In the new plan, we will ensure that we have a strong focus to drive down rates across the whole country, ensuring that they are level to where rates are the lowest, because everybody deserves to live in an area where we have targeted smoking rates and are achieving success. For too long, the harms from smoking have hit those areas that already face challenges. One in 10 babies is born to a mother who smokes. It is estimated that one in five new mothers smokes in Kingston upon Hull, compared with one in 50 in west London. It is those disparities that we need to tackle.
We must also close the gap seen among smokers with mental health conditions and smokers in routine and manual occupations. Could we be cleverer? Could we work in workplaces, for example? It is vital we continue to support interventions that make the most difference, helping people to cease smoking and encouraging them to move to less harmful products.
We have not had much time to talk about mental health in any detail. Will the Minister ensure that funding is found to deliver the original NHS long-term plan commitment to provide tobacco dependence treatment to all smokers accessing secondary mental health services?

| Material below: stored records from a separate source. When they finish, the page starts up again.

Lemma keeps_docker args t : (admissible ("docker"%string :: args) = true -> A ("docker"%string :: args)) ->
  keeps I (_docker args t).
Proof. intros HA. unfold _docker. keep. Qed.

Lemma keeps_inspect cid : keeps I (_inspect cid).
Proof. unfold _inspect. keep. apply keeps_docker. intros. by apply Hlook. Qed.

Lemma keeps_try_inspect cid : keeps I (_try_inspect cid).
Proof. unfold _try_inspect. keep. apply keeps_inspect. Qed.

Lemma keeps_host_inventory : keeps I _host_inventory.
Proof.
  unfold _host_inventory, _list_host_containers. keep; [|apply keeps_inspect].
  apply keeps_docker. intros. by apply Hlook.
Qed.

Lemma keeps_list_project p s : keeps I (_list_project_containers p s).
Proof. unfold _list_project_containers. keep. apply keeps_docker. intros. by apply Hlook. Qed.

Lemma keeps_observed {B} (f : machine (world H) -> B) : keeps I (sys (gets f)).
Proof. apply (steady_sys T D N A I HI). intros w Hw. done. Qed.

Lemma keeps_mount_identity v : keeps I (mount_identity v).
Proof.
  unfold mount_identity, os_stat, os_realpath. keep;
    apply (steady_sys T D N A I HI); intros w Hw; cbv [mbind M_bind gets id]; by destruct (stat_id _ _).
Qed.

Lemma keeps_mounts_share i ms : keeps I (mounts_share i ms).
Proof. induction ms as [|m ms IH]; simpl; keep. apply keeps_mount_identity. Qed.

Lemma keeps_inventory_bound inv s d : keeps I (_require_inventory_bound inv s d).
Proof.
  unfold _require_inventory_bound, _mount_sharers, _start_authorities.
  keep; [apply keeps_mount_identity|apply keeps_mounts_share].
Qed.

Lemma keeps_lexists p : keeps I (os_lexists p). Proof. unfold os_lexists. keep. Qed.
Lemma keeps_isdir p : keeps I (os_isdir p). Proof. unfold os_isdir. keep. Qed.
Lemma keeps_islink p : keeps I (os_islink p). Proof. unfold os_islink. keep. Qed.

Lemma keeps_file_facts p : keeps I (_file_facts p).
Proof. unfold _file_facts, _sha256. keep. Qed.

Hint Resolve keeps_inspect keeps_host_inventory keeps_list_project keeps_mount_identity
  keeps_inventory_bound keeps_lexists keeps_isdir keeps_islink keeps_file_facts keeps_observed : keeps.

Lemma keeps_preflight t now : keeps I (preflight t now).
Proof. unfold preflight, resolve_target, _bind_mount. keep. Qed.

Lemma keeps_run_probe paths : keeps I (_run_probe paths).
Proof. unfold _run_probe. keep. apply steady_run with T D N A; [done|]. intros. by apply Hlook. Qed.

Lemma keeps_open_each paths : keeps I (open_each paths).
Proof. induction paths as [|p ps IH]; simpl; keep. Qed.

Lemma keeps_no_descriptors paths : keeps I (_require_no_descriptors paths).
Proof.
  unfold _require_no_descriptors, _verify_probe_visibility, check_visibility.
  keep; try apply keeps_run_probe; apply keeps_open_each.
Qed.

(** ** Reading records *)

Lemma keeps_read_text name : keeps I (read_text name).
Proof.
  unfold read_text. keep. apply (steady_sys T D N A I HI). intros w Hw.
  cbv [mbind M_bind gets id]. by repeat case_match.
Qed.

Lemma keeps_load_record name e : keeps I (load_record name e).
Proof. unfold load_record. keep. apply keeps_read_text. Qed.

Lemma keeps_read_record name st e : keeps I (_read_record name st e).
Proof. unfold _read_record. keep. apply keeps_load_record. Qed.

Lemma keeps_read_apply name states : keeps I (read_apply_record name states).
Proof. unfold read_apply_record. keep; apply keeps_load_record. Qed.

Lemma keeps_read_prepared name : keeps I (read_prepared name).
Proof. unfold read_prepared. keep. apply keeps_read_record. Qed.

Lemma keeps_read_manifest name : keeps I (read_manifest name).
Proof. unfold read_manifest. keep. apply keeps_read_record. Qed.

Lemma keeps_authority_at m v now : keeps I (_require_authority_at m v now).
Proof. unfold _require_authority_at, _reverify_manifest_authority. keep. Qed.

Lemma keeps_claim_binds name m c : keeps I (_require_claim_binds name m c).
Proof. unfold _require_claim_binds. keep; apply keeps_read_apply. Qed.

Lemma keeps_require_bound data : keeps I (require_bound data).
Proof. unfold require_bound. keep. Qed.

Hint Resolve keeps_read_apply keeps_read_prepared keeps_authority_at keeps_claim_binds keeps_require_bound
  keeps_no_descriptors keeps_preflight keeps_read_manifest : keeps.

Lemma keeps_require_active c : keeps I (_require_active c).
Proof. unfold _require_active. keep. Qed.

Lemma keeps_require_authority c : keeps I (_require_authority c).
Proof. unfold _require_authority. keep. Qed.

Hint Resolve keeps_require_active keeps_require_authority : keeps.

Lemma keeps_check c p : keeps I (check_before_source_open c p).
Proof. unfold check_before_source_open. keep. Qed.

Lemma keeps_reattach m v : keeps I (reattach m v).
Proof. unfold reattach. keep. Qed.
End Looking.

(** ** Writing *)

(** The paths [_write_record] touches for a name. *)
Definition writes {H} `{Outside H} (T D N : path -> Prop) (name : string) : Prop :=
  T (at_path name) /\
  (forall token, T (at_path (scratch_of name token)) /\ D (at_path (scratch_of name token)) /\
                 N (at_path (scratch_of name token))) /\
  (forall q, q `suffix_of` dir_at name -> N q).

Section Writing.
Context {H : Type} `{O : Outside H, Sha : Digest, Hmac : Mac, FloatText}.
Context (T D N : path -> Prop) (A : list string -> Prop) (I : machine (world H) -> Prop).
Hypotheses (HI : steady T D N A I) (Hlook : forall argv, admissible argv = true -> looks argv -> A argv).

Lemma keeps_makedirs p m : (forall q, q `suffix_of` p -> N q) -> keeps I (os_makedirs p m).
Proof.
  revert m. induction p as [|name p IH]; intros m HN; simpl; unfold os_exists, path_isdir; keep.
  apply IH. intros q Hq. apply HN. by apply suffix_cons_r.
Qed.

Lemma keeps_flush_buffer p : T p -> forall n b, keeps I (flush_buffer n p b).
Proof. intros Hp n. induction n as [|n IH]; intros [|c b]; simpl; keep. Qed.

Lemma keeps_fsync_directory d : keeps I (fsync_directory d).
Proof. unfold fsync_directory. keep. Qed.

Lemma keeps_write_record name data ow : writes T D N name -> keeps I (_write_record name data ow).
Proof.
  intros (Ht & Hs & Hd). unfold _write_record.
  assert (HT : forall t, T (at_path (scratch_of name t))) by apply Hs.
  assert (HD : forall t, D (at_path (scratch_of name t))) by apply Hs.
  assert (HN : forall t, N (at_path (scratch_of name t))) by apply Hs.
  keep; [by apply keeps_makedirs|by eapply keeps_lexists|by apply keeps_flush_buffer|apply keeps_fsync_directory].
Qed.

Lemma keeps_create_exclusive name text e : T (at_path name) -> N (at_path name) ->
  keeps I (create_exclusive name text e).
Proof. intros. unfold create_exclusive. keep. Qed.

Lemma keeps_operation_lock {B} name (body : M (machine (world H)) B) : let lock := (name ++ ".lock")%string in
  T (at_path lock) -> D (at_path lock) -> N (at_path lock) -> (forall q, q `suffix_of` dir_at lock -> N q) ->
  T (at_path (lock ++ ".released")%string) -> keeps I body -> keeps I (_operation_lock name body).
Proof. intros lock Ht Hd Hn Hq Hr Hb. unfold _operation_lock. keep. by apply keeps_makedirs. Qed.

(** ** Quiescing *)

Lemma keeps_pin_one entry : (forall cid argv, admissible argv = true -> pins cid argv -> A argv) ->
  keeps I (pin_one entry).
Proof.
  intros HA. unfold pin_one. keep; try (by eapply keeps_inspect).
  eapply keeps_docker; [done|]. intros. by eapply HA.
Qed.

Lemma keeps_stop_one d entry : (forall cid argv, admissible argv = true -> stops cid argv -> A argv) ->
  keeps I (stop_one d entry).
Proof.
  intros HA. unfold stop_one. keep; try (by eapply keeps_inspect).
  eapply keeps_docker; [done|]. intros. by eapply HA.
Qed.

Lemma keeps_prepare r pre : writes T D N (prepared_name r) -> keeps I (prepare r pre).
Proof.
  intros Hw. unfold prepare. keep; try (by eapply keeps_lexists); try (by eapply keeps_read_prepared).
  by apply keeps_write_record.
Qed.

Lemma keeps_quiesce r pre ack record g e : writes T D N (manifest_path r) ->
  (forall cid argv, admissible argv = true -> pins cid argv -> A argv) ->
  (forall cid argv, admissible argv = true -> stops cid argv -> A argv) ->
  keeps I (quiesce r pre ack record g e).
Proof.
  intros Hw Hp Hs. unfold quiesce. keep; try (by eapply keeps_file_facts); try (by eapply keeps_no_descriptors).
  - by apply keeps_pin_one.
  - by apply keeps_stop_one.
  - by apply keeps_write_record.
Qed.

If I have time, I will come on to that—I will try to speed up.
Many Members will be pleased to know that, within the plan, we will recommit to our evidenced approach to e-cigarettes. The products certainly have a role in supporting smokers to quit, and we will ensure that they remain accessible to smokers while protecting non-smokers and young people.
The fight against tobacco is not one we can win alone. It requires a joint effort through the health and care system and working across Government. There are good examples of that, because while NHS England is working to roll out the tobacco dependence treatment and the commitments in the long-term plan—we know there have been some delays—we are putting effort into driving the agenda forward, funding seven early implementer sites across England and establishing services as we speak.
Other Departments, such as HMRC, are tackling illicit tobacco. Her Majesty’s Treasury has taken action to raise tobacco taxation. We have also introduced a ring-fenced grant of £1 million to support an HMRC and trading standards intelligence cell called Operation CeCe. That was operational earlier this year. We are also working with the Department for Environment, Food and Rural Affairs on the suitability of options for littering.
I shall have to come to a close, but I will address the question of my right hon. Friend the Member for Clwyd West about how we are working with the WHO. We are a global leader in tobacco control and were instrumental in the framework convention on tobacco control. We will continue to take our treaty obligations seriously, including the commitment under article 5.3. I was particularly proud that we have been recognised in that work. The recognised commitment to our global prevention work with the WHO is important.
I hope the Chamber is aware that I am determined to protect the population from the harms of tobacco. As we build back better, we must make smoking a thing of the past, to improve the health of the nation and level up society, freeing up the billions of pounds spent on smoking by disadvantaged families and protecting the NHS. Clearly, with investment and with us all pushing in the same direction, we can truly make that target.
I thank you, Mrs Miller, the Minister and right hon. and hon. Members for their contributions to the debate. I am so pleased that there is cross-party support. I just want to reiterate that in order to go some way towards reducing inequalities, levelling up and increasing healthy life expectancy—especially in poorer communities—we must implement this plan.